Dataset entries

########################################

Definition u (s : string) : pystr :=
  utf8_decode (map N_of_ascii (list_ascii_of_string s)).

(** The double quote, the backslash and the line feed. *)
Definition dq : N := 34.
Definition bsl : N := 92.
Definition nl : N := 10.

(** [q s] is [s] between double quotes. *)
Definition q (s : pystr) : pystr := dq :: s ++ [dq].

Fixpoint pystr_eqb (a b : pystr) : bool :=
  match a, b with
  | [], [] => true
  | x :: a', y :: b' => (x =? y)%N && pystr_eqb a' b'
  | _, _ => false
  end.

(** [str.isspace] on one code point: the characters [str.strip()] removes. *)
Definition isspace (c : N) : bool :=
  ((9 <=? c) && (c <=? 13) || (28 <=? c) && (c <=? 32)
   || (c =? 133) || (c =? 160) || (c =? 5760)
   || (8192 <=? c) && (c <=? 8202)
   || (c =? 8232) || (c =? 8233) || (c =? 8239) || (c =? 8287)
   || (c =? 12288))%N.

Fixpoint dropwhile (p : N -> bool) (s : pystr) : pystr :=
  match s with
  | [] => []
  | c :: r => if p c then dropwhile p r else s
  end.

Definition lstrip (s : pystr) : pystr := dropwhile isspace s.
Definition rstrip (s : pystr) : pystr := rev (dropwhile isspace (rev s)).

(** [s.strip()] *)
Definition strip (s : pystr) : pystr := rstrip (lstrip s).

(** [s.startswith(p)] *)
Fixpoint startswith (s p : pystr) {struct p} : bool :=
  match p, s with
  | [], _ => true
  | x :: p', y :: s' => (x =? y)%N && startswith s' p'
  | _ :: _, [] => false
  end.

(** [s.endswith(p)] *)
Definition endswith (s p : pystr) : bool := startswith (rev s) (rev p).

(** The slices [s[n:]] and [s[:-n]] (for [n > 0]); like Python's, they clamp
    at the ends of the string. *)
Definition slice_from (n : nat) (s : pystr) : pystr := skipn n s.
Definition slice_to_neg (n : nat) (s : pystr) : pystr :=
  firstn (length s - n) s.

(* ================================================================== *)
(** * Python values, exceptions, dictionaries *)

(** The values that reach the application: what a JSON document decodes to.
    [int] is unbounded; [float] is IEEE binary64. *)
#[warnings="-register-all"]
Inductive value : Type :=
| VNone
| VBool (b : bool)
| VInt (z : Z)
| VFloat (f : spec_float)
| VStr (s : pystr)
| VList (l : list value)
| VDict (d : list (pystr * value)).

Definition dict := list (pystr * value).

(** [type(v).__name__] *)
Definition type_name (v : value) : pystr :=
  match v with
  | VNone => u "NoneType"
  | VBool _ => u "bool"
  | VInt _ => u "int"
  | VFloat _ => u "float"
  | VStr _ => u "str"
  | VList _ => u "list"
  | VDict _ => u "dict"
  end.

(** Truth value testing ([not v] is [negb (truthy v)]). *)
Definition truthy (v : value) : bool :=
  match v with
  | VNone => false
  | VBool b => b
  | VInt z => negb (z =? 0)%Z
  | VFloat (S754_zero _) => false
  | VFloat _ => true
  | VStr s => match s with [] => false | _ => true end
  | VList l => match l with [] => false | _ => true end
  | VDict d => match d with [] => false | _ => true end
  end.

(** Decimal digits of a natural number, for messages. *)
Fixpoint digits_fuel (fuel : nat) (n : N) (acc : pystr) : pystr :=
  match fuel with
  | O => acc
  | S f =>
    let acc' := (48 + n mod 10)%N :: acc in
    if (n <? 10)%N then acc' else digits_fuel f (n / 10)%N acc'
  end.

Definition str_of_N (n : N) : pystr := digits_fuel (S (N.to_nat (N.log2 n))) n [].
Definition str_of_nat (n : nat) : pystr := str_of_N (N.of_nat n).

(** The exceptions (all subclasses of [Exception]) that occur. *)
Inductive exn : Type :=
| AttributeError (ty attr : pystr)
    (* 'ty' object has no attribute 'attr' *)
| TypeError_not_iterable (ty : pystr)
    (* 'ty' object is not iterable *)
| JSONDecodeError (msg doc : pystr) (pos : nat)
| ValueError (msg : pystr)
| RecursionError
| ExternalError (msg : pystr).
    (* raised by a collaborator (the service client, the web framework);
       [msg] is its [str()] *)

Definition count_nl (s : pystr) : nat :=
  length (filter (fun c => (c =? nl)%N) s).

(** [pos - doc.rfind('\n', 0, pos)]: the 1-based column of [pos]. *)
Fixpoint colno_from (prefix_rev : pystr) : nat :=
  match prefix_rev with
  | [] => 1
  | c :: r => if (c =? nl)%N then 1 else S (colno_from r)
  end.

(** [str(e)] *)
Definition exn_str (e : exn) : pystr :=
  match e with
  | AttributeError ty attr =>
      u "'" ++ ty ++ u "' object has no attribute '" ++ attr ++ u "'"
  | TypeError_not_iterable ty => u "'" ++ ty ++ u "' object is not iterable"
  | JSONDecodeError msg doc pos =>
      let pre := firstn pos doc in
      msg ++ u ": line " ++ str_of_nat (count_nl pre + 1)
          ++ u " column " ++ str_of_nat (colno_from (rev pre))
          ++ u " (char " ++ str_of_nat pos ++ u ")"
  | ValueError msg => msg
  | RecursionError => u "maximum recursion depth exceeded"
  | ExternalError msg => msg
  end.

Inductive result (A : Type) : Type :=
| Ok (a : A)
| Raise (e : exn).
Arguments Ok {A} a.
Arguments Raise {A} e.

Definition rbind {A B} (r : result A) (k : A -> result B) : result B :=
  match r with
  | Ok a => k a
  | Raise e => Raise e
  end.

(** Dictionaries keep insertion order; a key occurs at most once. *)
Fixpoint dict_get (d : dict) (k : pystr) : option value :=
  match d with
  | [] => None
  | (k', v) :: r => if pystr_eqb k' k then Some v else dict_get r k
  end.

Fixpoint dict_set (d : dict) (k : pystr) (v : value) : dict :=
  match d with
  | [] => [(k, v)]
  | (k', v') :: r =>
    if pystr_eqb k' k then (k', v) :: r else (k', v') :: dict_set r k v
  end.

(** [dict(pairs)] *)
Definition dict_of_pairs (pairs : list (pystr * value)) : dict :=
  fold_left (fun d kv => dict_set d (fst kv) (snd kv)) pairs [].

Definition keys (d : dict) : list pystr := map fst d.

########################################

Without altering a single word, set down all the entries again.

| Result |
Definition u (s : string) : pystr :=
  utf8_decode (map N_of_ascii (list_ascii_of_string s)).

(** The double quote, the backslash and the line feed. *)
Definition dq : N := 34.
Definition bsl : N := 92.
Definition nl : N := 10.

(** [q s] is [s] between double quotes. *)
Definition q (s : pystr) : pystr := dq :: s ++ [dq].

Fixpoint pystr_eqb (a b : pystr) : bool :=
  match a, b with
  | [], [] => true
  | x :: a', y :: b' => (x =? y)%N && pystr_eqb a' b'
  | _, _ => false
  end.

(** [str.isspace] on one code point: the characters [str.strip()] removes. *)
Definition isspace (c : N) : bool :=
  ((9 <=? c) && (c <=? 13) || (28 <=? c) && (c <=? 32)
   || (c =? 133) || (c =? 160) || (c =? 5760)
   || (8192 <=? c) && (c <=? 8202)
   || (c =? 8232) || (c =? 8233) || (c =? 8239) || (c =? 8287)
   || (c =? 12288))%N.

Fixpoint dropwhile (p : N -> bool) (s : pystr) : pystr :=
  match s with
  | [] => []
  | c :: r => if p c then dropwhile p r else s
  end.

Definition lstrip (s : pystr) : pystr := dropwhile isspace s.
Definition rstrip (s : pystr) : pystr := rev (dropwhile isspace (rev s)).

(** [s.strip()] *)
Definition strip (s : pystr) : pystr := rstrip (lstrip s).

(** [s.startswith(p)] *)
Fixpoint startswith (s p : pystr) {struct p} : bool :=
  match p, s with
  | [], _ => true
  | x :: p', y :: s' => (x =? y)%N && startswith s' p'
  | _ :: _, [] => false
  end.

(** [s.endswith(p)] *)
Definition endswith (s p : pystr) : bool := startswith (rev s) (rev p).

(** The slices [s[n:]] and [s[:-n]] (for [n > 0]); like Python's, they clamp
    at the ends of the string. *)
Definition slice_from (n : nat) (s : pystr) : pystr := skipn n s.
Definition slice_to_neg (n : nat) (s : pystr) : pystr :=
  firstn (length s - n) s.

(* ================================================================== *)
(** * Python values, exceptions, dictionaries *)

(** The values that reach the application: what a JSON document decodes to.
    [int] is unbounded; [float] is IEEE binary64. *)
#[warnings="-register-all"]
Inductive value : Type :=
| VNone
| VBool (b : bool)
| VInt (z : Z)
| VFloat (f : spec_float)
| VStr (s : pystr)
| VList (l : list value)
| VDict (d : list (pystr * value)).

Definition dict := list (pystr * value).

(** [type(v).__name__] *)
Definition type_name (v : value) : pystr :=
  match v with
  | VNone => u "NoneType"
  | VBool _ => u "bool"
  | VInt _ => u "int"
  | VFloat _ => u "float"
  | VStr _ => u "str"
  | VList _ => u "list"
  | VDict _ => u "dict"
  end.

(** Truth value testing ([not v] is [negb (truthy v)]). *)
Definition truthy (v : value) : bool :=
  match v with
  | VNone => false
  | VBool b => b
  | VInt z => negb (z =? 0)%Z
  | VFloat (S754_zero _) => false
  | VFloat _ => true
  | VStr s => match s with [] => false | _ => true end
  | VList l => match l with [] => false | _ => true end
  | VDict d => match d with [] => false | _ => true end
  end.

(** Decimal digits of a natural number, for messages. *)
Fixpoint digits_fuel (fuel : nat) (n : N) (acc : pystr) : pystr :=
  match fuel with
  | O => acc
  | S f =>
    let acc' := (48 + n mod 10)%N :: acc in
    if (n <? 10)%N then acc' else digits_fuel f (n / 10)%N acc'
  end.

Definition str_of_N (n : N) : pystr := digits_fuel (S (N.to_nat (N.log2 n))) n [].
Definition str_of_nat (n : nat) : pystr := str_of_N (N.of_nat n).

(** The exceptions (all subclasses of [Exception]) that occur. *)
Inductive exn : Type :=
| AttributeError (ty attr : pystr)
    (* 'ty' object has no attribute 'attr' *)
| TypeError_not_iterable (ty : pystr)
    (* 'ty' object is not iterable *)
| JSONDecodeError (msg doc : pystr) (pos : nat)
| ValueError (msg : pystr)
| RecursionError
| ExternalError (msg : pystr).
    (* raised by a collaborator (the service client, the web framework);
       [msg] is its [str()] *)

Definition count_nl (s : pystr) : nat :=
  length (filter (fun c => (c =? nl)%N) s).

(** [pos - doc.rfind('\n', 0, pos)]: the 1-based column of [pos]. *)
Fixpoint colno_from (prefix_rev : pystr) : nat :=
  match prefix_rev with
  | [] => 1
  | c :: r => if (c =? nl)%N then 1 else S (colno_from r)
  end.

(** [str(e)] *)
Definition exn_str (e : exn) : pystr :=
  match e with
  | AttributeError ty attr =>
      u "'" ++ ty ++ u "' object has no attribute '" ++ attr ++ u "'"
  | TypeError_not_iterable ty => u "'" ++ ty ++ u "' object is not iterable"
  | JSONDecodeError msg doc pos =>
      let pre := firstn pos doc in
      msg ++ u ": line " ++ str_of_nat (count_nl pre + 1)
          ++ u " column " ++ str_of_nat (colno_from (rev pre))
          ++ u " (char " ++ str_of_nat pos ++ u ")"
  | ValueError msg => msg
  | RecursionError => u "maximum recursion depth exceeded"
  | ExternalError msg => msg
  end.

Inductive result (A : Type) : Type :=
| Ok (a : A)
| Raise (e : exn).
Arguments Ok {A} a.
Arguments Raise {A} e.

Definition rbind {A B} (r : result A) (k : A -> result B) : result B :=
  match r with
  | Ok a => k a
  | Raise e => Raise e
  end.

(** Dictionaries keep insertion order; a key occurs at most once. *)
Fixpoint dict_get (d : dict) (k : pystr) : option value :=
  match d with
  | [] => None
  | (k', v) :: r => if pystr_eqb k' k then Some v else dict_get r k
  end.

Fixpoint dict_set (d : dict) (k : pystr) (v : value) : dict :=
  match d with
  | [] => [(k, v)]
  | (k', v') :: r =>
    if pystr_eqb k' k then (k', v) :: r else (k', v') :: dict_set r k v
  end.

(** [dict(pairs)] *)
Definition dict_of_pairs (pairs : list (pystr * value)) : dict :=
  fold_left (fun d kv => dict_set d (fst kv) (snd kv)) pairs [].

Definition keys (d : dict) : list pystr := map fst d.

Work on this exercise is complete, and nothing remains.